(Beginning of TASK DATA)
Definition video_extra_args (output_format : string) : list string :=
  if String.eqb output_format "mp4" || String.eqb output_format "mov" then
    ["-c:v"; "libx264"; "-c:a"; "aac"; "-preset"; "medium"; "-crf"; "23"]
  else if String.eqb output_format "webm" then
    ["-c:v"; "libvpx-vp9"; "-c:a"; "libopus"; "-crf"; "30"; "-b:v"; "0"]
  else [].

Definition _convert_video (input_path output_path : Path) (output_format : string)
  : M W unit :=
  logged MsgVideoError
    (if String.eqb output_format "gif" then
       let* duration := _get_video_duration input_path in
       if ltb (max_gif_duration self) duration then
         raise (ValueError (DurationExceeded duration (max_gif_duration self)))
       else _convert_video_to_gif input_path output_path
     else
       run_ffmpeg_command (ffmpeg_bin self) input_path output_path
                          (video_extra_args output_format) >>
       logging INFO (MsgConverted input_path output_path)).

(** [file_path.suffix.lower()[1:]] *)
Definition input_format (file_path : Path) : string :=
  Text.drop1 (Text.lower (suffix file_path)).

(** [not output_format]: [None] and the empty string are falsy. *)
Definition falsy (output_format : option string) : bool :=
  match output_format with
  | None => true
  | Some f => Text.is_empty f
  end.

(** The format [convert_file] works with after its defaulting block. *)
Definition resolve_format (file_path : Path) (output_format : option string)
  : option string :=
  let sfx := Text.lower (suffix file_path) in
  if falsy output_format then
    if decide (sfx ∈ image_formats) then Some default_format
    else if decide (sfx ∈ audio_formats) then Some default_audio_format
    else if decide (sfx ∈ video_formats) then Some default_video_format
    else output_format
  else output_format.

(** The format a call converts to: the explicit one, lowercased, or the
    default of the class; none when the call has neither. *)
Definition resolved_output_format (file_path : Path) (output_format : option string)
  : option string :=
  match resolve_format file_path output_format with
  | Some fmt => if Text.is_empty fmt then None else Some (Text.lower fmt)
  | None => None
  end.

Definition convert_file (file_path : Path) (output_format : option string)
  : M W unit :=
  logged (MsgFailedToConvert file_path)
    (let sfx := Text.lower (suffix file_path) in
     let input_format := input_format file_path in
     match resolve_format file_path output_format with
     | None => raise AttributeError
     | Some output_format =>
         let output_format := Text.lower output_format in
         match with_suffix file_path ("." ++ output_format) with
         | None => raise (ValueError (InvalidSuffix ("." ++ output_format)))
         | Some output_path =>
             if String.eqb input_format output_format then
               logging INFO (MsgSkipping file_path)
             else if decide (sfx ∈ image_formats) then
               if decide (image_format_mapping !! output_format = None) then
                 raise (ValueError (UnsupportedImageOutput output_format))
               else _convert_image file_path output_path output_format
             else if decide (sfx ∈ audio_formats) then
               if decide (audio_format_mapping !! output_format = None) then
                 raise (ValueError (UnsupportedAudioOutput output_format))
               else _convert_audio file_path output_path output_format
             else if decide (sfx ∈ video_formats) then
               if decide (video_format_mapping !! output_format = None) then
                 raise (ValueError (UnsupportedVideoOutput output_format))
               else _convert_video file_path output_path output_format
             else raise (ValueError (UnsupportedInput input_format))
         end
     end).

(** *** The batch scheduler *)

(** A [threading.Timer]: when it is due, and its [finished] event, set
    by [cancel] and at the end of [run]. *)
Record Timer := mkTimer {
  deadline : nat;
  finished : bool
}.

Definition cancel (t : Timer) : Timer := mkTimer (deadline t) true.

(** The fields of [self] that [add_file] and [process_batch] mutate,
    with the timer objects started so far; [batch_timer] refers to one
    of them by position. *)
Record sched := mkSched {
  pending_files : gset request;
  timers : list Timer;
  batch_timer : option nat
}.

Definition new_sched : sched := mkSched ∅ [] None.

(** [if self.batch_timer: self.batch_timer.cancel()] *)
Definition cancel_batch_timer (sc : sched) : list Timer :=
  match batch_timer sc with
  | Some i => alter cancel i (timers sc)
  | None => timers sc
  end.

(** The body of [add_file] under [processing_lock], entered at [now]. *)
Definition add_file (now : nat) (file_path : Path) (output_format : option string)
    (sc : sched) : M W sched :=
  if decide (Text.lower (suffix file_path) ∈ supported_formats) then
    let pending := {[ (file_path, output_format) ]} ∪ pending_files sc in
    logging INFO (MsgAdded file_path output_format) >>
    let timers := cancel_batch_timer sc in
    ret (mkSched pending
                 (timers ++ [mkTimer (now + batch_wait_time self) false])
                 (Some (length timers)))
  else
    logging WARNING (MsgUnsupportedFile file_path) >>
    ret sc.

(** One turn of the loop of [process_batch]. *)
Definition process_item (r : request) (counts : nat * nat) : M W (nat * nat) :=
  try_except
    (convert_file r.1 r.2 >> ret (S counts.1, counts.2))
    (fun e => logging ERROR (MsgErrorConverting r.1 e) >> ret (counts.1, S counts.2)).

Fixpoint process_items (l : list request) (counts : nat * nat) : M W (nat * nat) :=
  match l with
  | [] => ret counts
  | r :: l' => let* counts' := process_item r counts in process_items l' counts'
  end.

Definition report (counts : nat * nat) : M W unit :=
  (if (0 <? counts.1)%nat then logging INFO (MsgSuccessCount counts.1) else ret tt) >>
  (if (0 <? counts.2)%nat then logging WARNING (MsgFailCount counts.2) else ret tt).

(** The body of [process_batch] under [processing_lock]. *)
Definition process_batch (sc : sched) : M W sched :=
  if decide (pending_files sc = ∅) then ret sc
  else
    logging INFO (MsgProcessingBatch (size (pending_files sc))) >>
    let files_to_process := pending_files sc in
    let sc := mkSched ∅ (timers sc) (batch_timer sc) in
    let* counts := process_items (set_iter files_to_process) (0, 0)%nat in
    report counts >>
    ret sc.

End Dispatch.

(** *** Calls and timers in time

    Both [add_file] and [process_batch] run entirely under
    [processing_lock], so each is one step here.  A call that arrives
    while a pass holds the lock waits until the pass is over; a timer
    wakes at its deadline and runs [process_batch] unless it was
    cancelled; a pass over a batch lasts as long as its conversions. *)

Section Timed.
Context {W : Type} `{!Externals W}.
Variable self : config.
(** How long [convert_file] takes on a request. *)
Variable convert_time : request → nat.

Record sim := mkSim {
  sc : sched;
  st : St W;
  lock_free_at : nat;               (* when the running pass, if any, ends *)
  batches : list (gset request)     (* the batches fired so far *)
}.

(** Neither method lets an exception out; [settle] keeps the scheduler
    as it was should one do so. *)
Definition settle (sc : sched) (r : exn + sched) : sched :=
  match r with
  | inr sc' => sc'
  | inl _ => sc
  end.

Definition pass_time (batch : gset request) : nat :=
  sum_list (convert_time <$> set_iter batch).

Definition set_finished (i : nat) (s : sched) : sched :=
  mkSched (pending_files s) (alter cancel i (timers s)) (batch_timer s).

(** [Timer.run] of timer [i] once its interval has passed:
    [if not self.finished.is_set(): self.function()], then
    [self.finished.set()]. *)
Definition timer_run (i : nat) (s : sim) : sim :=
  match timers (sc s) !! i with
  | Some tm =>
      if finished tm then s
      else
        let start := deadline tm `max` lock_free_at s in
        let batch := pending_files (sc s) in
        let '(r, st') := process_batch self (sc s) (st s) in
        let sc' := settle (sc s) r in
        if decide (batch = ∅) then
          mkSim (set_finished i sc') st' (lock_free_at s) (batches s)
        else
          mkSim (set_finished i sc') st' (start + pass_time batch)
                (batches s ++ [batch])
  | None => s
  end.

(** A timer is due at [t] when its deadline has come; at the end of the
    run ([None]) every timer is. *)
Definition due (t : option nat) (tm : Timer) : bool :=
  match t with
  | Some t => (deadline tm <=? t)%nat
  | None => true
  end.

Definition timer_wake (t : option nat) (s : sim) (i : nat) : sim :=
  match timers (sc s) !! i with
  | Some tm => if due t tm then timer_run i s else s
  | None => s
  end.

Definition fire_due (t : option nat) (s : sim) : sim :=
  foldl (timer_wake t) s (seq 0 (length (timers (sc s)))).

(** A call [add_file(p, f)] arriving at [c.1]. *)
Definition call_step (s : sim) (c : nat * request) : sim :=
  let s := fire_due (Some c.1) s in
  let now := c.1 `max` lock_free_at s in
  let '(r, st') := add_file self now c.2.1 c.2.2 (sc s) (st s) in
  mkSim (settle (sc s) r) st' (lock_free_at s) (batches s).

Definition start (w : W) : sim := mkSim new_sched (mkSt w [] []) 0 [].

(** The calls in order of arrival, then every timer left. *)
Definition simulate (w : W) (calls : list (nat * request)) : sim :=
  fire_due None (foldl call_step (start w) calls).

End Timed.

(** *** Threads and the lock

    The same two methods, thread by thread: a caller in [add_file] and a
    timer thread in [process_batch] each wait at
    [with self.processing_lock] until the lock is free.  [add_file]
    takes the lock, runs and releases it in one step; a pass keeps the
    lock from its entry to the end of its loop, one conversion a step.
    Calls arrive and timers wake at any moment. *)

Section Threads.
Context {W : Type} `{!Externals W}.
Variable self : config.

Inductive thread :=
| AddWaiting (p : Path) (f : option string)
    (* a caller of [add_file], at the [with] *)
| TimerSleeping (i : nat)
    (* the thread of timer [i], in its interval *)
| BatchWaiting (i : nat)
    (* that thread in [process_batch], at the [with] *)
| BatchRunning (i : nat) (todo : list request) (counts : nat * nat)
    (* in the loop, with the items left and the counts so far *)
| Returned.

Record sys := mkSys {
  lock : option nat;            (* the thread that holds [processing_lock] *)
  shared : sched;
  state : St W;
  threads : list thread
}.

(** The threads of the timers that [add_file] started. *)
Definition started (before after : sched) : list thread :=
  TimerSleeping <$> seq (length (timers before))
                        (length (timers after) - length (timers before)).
(End of TASK DATA)
# ASSIGNED TASK:
Your answer should be each line of the data that contains the word "deadline", copied as it stands.

# TASK RESULT:
  deadline : nat;
Definition cancel (t : Timer) : Timer := mkTimer (deadline t) true.
    wakes at its deadline and runs [process_batch] unless it was
        let start := deadline tm `max` lock_free_at s in
(** A timer is due at [t] when its deadline has come; at the end of the
  | Some t => (deadline tm <=? t)%nat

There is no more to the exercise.